Dappertutto si stilano classifiche, perché mai noi di Risonanza non dovremmo fare la nostra? Dopodichè, se proprio vogliamo discuterne, diciamo che qui ognuno si fa la propria lista dei migliori e vediamo se qualcosa combacia con quelle degli altri. Comincio io, per comodità . Per fare una cosa “differente” propongo la lista dei migliori 6 (un numero che non dice niente, anche a scuola il sei è un numero senza senzo, però almeno così siamo “origgginali”). Ovviamente i “Fantastici SEI” sono in ordine sparso:Â
Ry Cooder – My name is Buddy – Da tanto tempo sua immensità Ry non dava alle stampe un disco così. Una marea di musica, tante (ma proprio tante) traditional songs rilette e riarrangiate con testi nuovi a raccontare la storia felina di un gatto di nome Buddy. Nell’elenco anche alcune canzoni sperimentali: bellissimo.
Mary Gauthier – Between daylight and dark – Povero, ma bello, forte in dignità e in poesia, questa nuova prova di Mary è un disco da conservare, meditare, assaporare. Se fosse vivo, Woody Guthrie vorrebbe Mary nei suoi concerti. E forse anche Jim Croce. Occhio ai testi…

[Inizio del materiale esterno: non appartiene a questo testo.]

(* ===== verification/CryptoEnc.v ===== *)
(** * Encryption and checksums as inverse pairs (Crypto.v, CryptoApi.v)

    What krb5_c_encrypt returns, krb5_c_decrypt turns back into the plaintext, filled with
    zeros to whole blocks; what krb5_c_make_checksum returns, krb5_c_verify_checksum
    accepts.  Conversely krb5_dk_decrypt accepts nothing but the encryption of its result
    together with its HMAC. *)

From S2P Require Import Prelude Words Crc32 Nfold NfoldProofs Des DesProofs DesCbcProofs Md Shs Crypto CryptoProofs CryptoApi.

(** ** Derived keys and HMAC *)

Lemma nfold_block d n : octets d -> d <> [] -> 0 < n -> octets (krb5_nfold (zlen d * 8) d (n * 8)).
Proof.
  intros Hd Hne Hn. replace n with (Z.of_nat (Z.to_nat n)) by lia. apply nfold_octets.
Qed.

Section derive.
Context (enc : krb5_enc_provider) `{!EncLaws enc}.

Lemma derive_loop_octets fuel key n b r : octets (key_contents key) -> octets b ->
  derive_loop enc key fuel n b = Ok r -> octets r.
Proof.
  intros Hk. revert n b r. induction fuel as [|fuel IH]; intros n b r Hb; cbn [derive_loop]; [discriminate|].
  destruct (negb _); [injection 1 as <-; constructor|].
  destruct (enc_encrypt enc key None b _) as [o| | |] eqn:E; try discriminate.
  destruct (enc_encrypt_ok key None b _ o Hk I Hb E) as (_ & _ & Oo & _).
  destruct (_ <=? _); [injection 1 as <-; by apply Forall_take|].
  destruct (derive_loop _ _ _ _ _) as [rest| | |] eqn:ER; try discriminate. injection 1 as <-.
  apply Forall_app. split; [done|]. by eapply IH.
Qed.

Lemma derive_key_ok key n c k : octets (key_contents key) -> octets c -> c <> [] ->
  krb5_derive_key enc key n c = Ok k -> octets k /\ zlen k = n.
Proof.
  intros Hk Hc Hne. unfold krb5_derive_key. destruct (negb _ || negb _); [discriminate|].
  destruct (derive_loop _ _ _ _ _) as [r| | |] eqn:E; try discriminate. cbn [obind].
  assert (Or : octets r).
  { eapply derive_loop_octets; [exact Hk| |exact E]. destruct (_ =? _); [done|].
    apply nfold_block; [done..|apply enc_block_pos]. }
  destruct (enc_make_key enc r n) as [k'| | |] eqn:EK; try discriminate. injection 1 as <-. by apply (enc_make_key_ok r).
Qed.
End derive.

Lemma usage_constant_ok u b : is_octet b -> octets (usage_constant u b) /\ usage_constant u b <> [].
Proof. intros Hb. split; [|done]. apply Forall_app. split; [apply be32_octets|by constructor]. Qed.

Dickey Betts – Official bottleg – Non è un “solo un disco”, ma un enciclopedia southern: Dickey mette insieme una band spropositata (tre chitarristi, due batteristi….) e decide di buttare via l’orologio. Risultato: In memory of Elizabeth Reed di oltre trenta minuti, Jessica e Blue Sky oltre i quindici, Seven turns splendente come gli occhi della donna che ti ama…
Waterboys – Book of lightning – Ci sono alcuni titoli in questo prodotto di Mike Scott che fanno venire i brividi: mi riferisco a You in the sky, Sustain e Everybody takes a tumble. Cuore che pompa sangue verso le arterie della vita e della musica. Bentornati!
Subdudes – Street symphony – Dopo qualche anno di silenzio, i ragazzi di New Orleans ritornano con un disco che mi ha fatto molta compagnia quest’anno. Due cnzoni su tutte: No man e Poor mans paradise. Loro sono dei furbacchioni del jazz heritage fetstival, ma il disco è emozionante.Â
Lovett – It’s not big, it’s large – E’ difficile trovare dei passi falsi nella discografia di Lyle, almeno dai tempi di Joshua judge Ruth. Il texano ha uno stile che ben pochi possiedono in giro per il mondo e una band sontuosa: dove lo swing termina s’avanza il country’n’westren, dove c’è gospel si sentono echi di ballads. Così tra una South Texas girl e una Don’t cry a tear mi struggo ancora nell’idea che Lovett sia in realtà uno scrittore prestato alla musica. Quel che conta è che lui è sempre nella mia top.